Westpac boss doubts IFAs have ‘resources’ for compliance
Institutionally aligned advice groups have a better chance of affording the systems required to keep records and run a compliant shop, according to the big four boss.
During his appearance at the royal commission on Thursday (22 November), Westpac CEO Brian Hartzer agreed with counsel assisting Michael Hodge’s assessment of the financial advice industry – that the FOFA reforms have forced advisers to transition from a commission-earning “distribution channel” for products into professionals who offer advice.
Mr Hodge asked the CEO what role advisers have within a bank like Westpac if they are now going to be truly professionalised.
“That is an issue of ongoing discussion,” Mr Hartzer replied.
“As we have seen, the systems that are required to demonstrate compliance and record keeping and the controls around that are substantial, and I would make the point that an institution like Westpac has the resources to invest in those systems and to sort things out when they do go wrong.
“By not being in institutions and being out on their own means you either have to have large, independent companies or you have a fragmentation of the industry. And in that case, you don’t necessarily have the resources to invest in the controls to give the clients the comfort level that ultimately, we all seek.”
Mr Hodge said he had seen Mr Hartzer give this explanation before and suggested that in the past, nobody had been paying the true cost of high-quality compliant advice.
“Isn’t one possibility that it is recognised that for most Australians, they don’t need an ongoing advice relationship with a financial adviser?” Mr Hodge asked.

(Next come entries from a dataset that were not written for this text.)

(** The result may be written over the argument: [alias] says that [a] is the
    object [out], so that what the function reads of [a] is what it has
    written there. *)
(* src: crypto/p224.cc 526-577! DoubleJacobian *)
Definition DoubleJacobian (alias : bool) (out a : Point) : Point :=
  let arg out := if alias then out else a in
  let delta := Square (z (arg out)) in
  let gamma := Square (y (arg out)) in
  let beta := Mul (x (arg out)) gamma in
  let t := Add (x (arg out)) delta in
  let t := limbs (fun i => u32 (t.[i] + t.[i] <32 1)) in
  let t := Reduce t in
  let alpha := Subtract (x (arg out)) delta in
  let alpha := Reduce alpha in
  let alpha := Mul alpha t in
  let out := out <| z := Add (y (arg out)) (z (arg out)) |> in
  let out := out <| z := Reduce (z out) |> in
  let out := out <| z := Square (z out) |> in
  let out := out <| z := Subtract (z out) gamma |> in
  let out := out <| z := Reduce (z out) |> in
  let out := out <| z := Subtract (z out) delta |> in
  let out := out <| z := Reduce (z out) |> in
  let delta := shift_limbs 3 beta in
  let delta := Reduce delta in
  let out := out <| x := Square alpha |> in
  let out := out <| x := Subtract (x out) delta |> in
  let out := out <| x := Reduce (x out) |> in
  let beta := shift_limbs 2 beta in
  let beta := Reduce beta in
  let beta := Subtract beta (x out) in
  let beta := Reduce beta in
  let gamma := Square gamma in
  let gamma := shift_limbs 3 gamma in
  let gamma := Reduce gamma in
  let out := out <| y := Mul alpha beta |> in
  let out := out <| y := Subtract (y out) gamma |> in
  out <| y := Reduce (y out) |>.

(** A [uint32] as a condition. *)
Definition truth (w : Z) : bool := negb (w =? 0).

(** The result is another object than the arguments. *)
(* src: crypto/p224.cc 428-523! AddJacobian *)
Definition AddJacobian (out a b : Point) : Point :=
  let z1_is_zero := IsZero (z a) in
  let z2_is_zero := IsZero (z b) in
  let z1z1 := Square (z a) in
  let z2z2 := Square (z b) in
  let u1 := Mul (x a) z2z2 in
  let u2 := Mul (x b) z1z1 in
  let s1 := Mul (z b) z2z2 in
  let s1 := Mul (y a) s1 in
  let s2 := Mul (z a) z1z1 in
  let s2 := Mul (y b) s2 in
  let h := Subtract u2 u1 in
  let h := Reduce h in
  let x_equal := IsZero h in
  let i := shift_limbs 1 h in
  let i := Reduce i in
  let i := Square i in
  let j := Mul h i in
  let r := Subtract s2 s1 in
  let r := Reduce r in
  let y_equal := IsZero r in
  if truth x_equal && truth y_equal && negb (truth z1_is_zero) && negb (truth z2_is_zero)
  then DoubleJacobian false out a
  else
  let r := shift_limbs 1 r in
  let r := Reduce r in
  let v := Mul u1 i in
  let z1z1 := Add z1z1 z2z2 in
  let z2z2 := Add (z a) (z b) in
  let z2z2 := Reduce z2z2 in
  let z2z2 := Square z2z2 in
  let out := out <| z := Subtract z2z2 z1z1 |> in
  let out := out <| z := Reduce (z out) |> in
  let out := out <| z := Mul (z out) h |> in
  let z1z1 := shift_limbs 1 v in
  let z1z1 := Add j z1z1 in
  let z1z1 := Reduce z1z1 in
  let out := out <| x := Square r |> in
  let out := out <| x := Subtract (x out) z1z1 |> in
  let out := out <| x := Reduce (x out) |> in
  let s1 := shift_limbs 1 s1 in
  let s1 := Mul s1 j in
  let z1z1 := Subtract v (x out) in
  let z1z1 := Reduce z1z1 in
  let z1z1 := Mul z1z1 r in
  let out := out <| y := Subtract z1z1 s1 |> in
  let out := out <| y := Reduce (y out) |> in
  let out := CopyConditional out a z2_is_zero in
  CopyConditional out b z1_is_zero.

(** The bit of a byte of the scalar, as a mask. *)
(* src: crypto/p224.cc 601-602! ScalarMult *)
Definition bit_mask (byte : Z) (bit_num : nat) : Z :=
  u32 (Z.shiftr (s32 (Z.shiftl (Z.land (byte >> (7 - Z.of_nat bit_num)) 1) 31)) 31).

(** [tmp] is written by the addition before it is read. *)
(* src: crypto/p224.cc 600-604! ScalarMult *)
Definition scalar_bit (a : Point) (byte : Z) (bit_num : nat) (out : Point) : Point :=
  let out := DoubleJacobian true out out in
  let bit := bit_mask byte bit_num in
  let tmp := AddJacobian out a out in
  CopyConditional out tmp bit.

Definition zero_point : Point := mkPoint (repeat 0 8) (repeat 0 8) (repeat 0 8).

(* src: crypto/p224.cc 593-607! ScalarMult *)
Definition ScalarMultBytes (a : Point) (scalar : list Z) : Point :=
  fold_left (fun out byte => for_up 0 8 (scalar_bit a byte) out) scalar zero_point.

(** ** Text *)

(** The 32-bit word at an index of a text in network byte order, which
    [NetToHost32] makes of it on a machine of either byte order; and back. *)
Definition be32 (bytes : list Z) (i : nat) : Z :=
  bytes.[4 * i] * 2 ^ 24 + bytes.[4 * i + 1] * 2 ^ 16 + bytes.[4 * i + 2] * 2 ^ 8 + bytes.[4 * i + 3].
Definition to_be32 (w : Z) : list Z :=
  [(w / 2 ^ 24) mod 256; (w / 2 ^ 16) mod 256; (w / 2 ^ 8) mod 256; w mod 256].

(* src: crypto/p224.cc 611-626! Get224Bits *)
Definition Get224Bits (in_ : list Z) : FieldElement :=
  let word := be32 in_ in
  [ Z.land (word 6%nat) kBottom28Bits;
    Z.land (Z.lor (word 5%nat <32 4) (word 6%nat >> 28)) kBottom28Bits;
    Z.land (Z.lor (word 4%nat <32 8) (word 5%nat >> 24)) kBottom28Bits;
    Z.land (Z.lor (word 3%nat <32 12) (word 4%nat >> 20)) kBottom28Bits;
    Z.land (Z.lor (word 2%nat <32 16) (word 3%nat >> 16)) kBottom28Bits;
    Z.land (Z.lor (word 1%nat <32 20) (word 2%nat >> 12)) kBottom28Bits;
    Z.land (Z.lor (word 0%nat <32 24) (word 1%nat >> 8)) kBottom28Bits;
    Z.land (word 0%nat >> 4) kBottom28Bits ].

Mr Hartzer replied: “Possibly. I’m not sure most Australians have one. But there is a reasonable proportion of Australians that would see value in that.”
Earlier in his testimony, the Westpac boss was asked by Mr Hodge why clients shouldn’t have to make ‘opt-in’ agreements with advisers every year, rather than every two years as is currently the case. Particularly as the major bank is embroiled in fees for no service scandals.
Mr Hartzer said a more frequent opt-in process would be an administrative burden and be of little value.
“Some of these clients are having ongoing conversations with their advisers on a regular basis anyway. So they would regard it as an unnecessary regulatory burden,” he said. “If you spend time doing that you’re not spending time doing something else.
“Some clients want an active set of meetings frequently. Some clients view it as a bit of a retainer relationship where they can ring up and bounce things off their adviser when they want to. Sometimes they are quite happy not to do that for quite a long time but still like to know that the adviser is there. I know people like that.”
Mr Hodge then asked: “You know people who what?”
“I know people who pay for an advice relationship and are quite happy about the fact that it’s at their discretion to ring up the adviser and talk to them,” Mr Hartzer clarified.
Mr Hodge said he was not being facetious when he asked if Mr Hartzer was talking about “very wealthy people”.
“Relatively speaking that would be true, yes,” the Westpac CEO said.
Mr Hodge suggested to Mr Hartzer that this was an important point, because the subset of clients that need to have an ongoing advice relationship and are in a position where they are “happy to just leave somebody to monitor their no doubt very significant investments” are going to be very wealthy clients.
“It depends on your definition. But I would say broadly, yes,” Mr Hartzer agreed.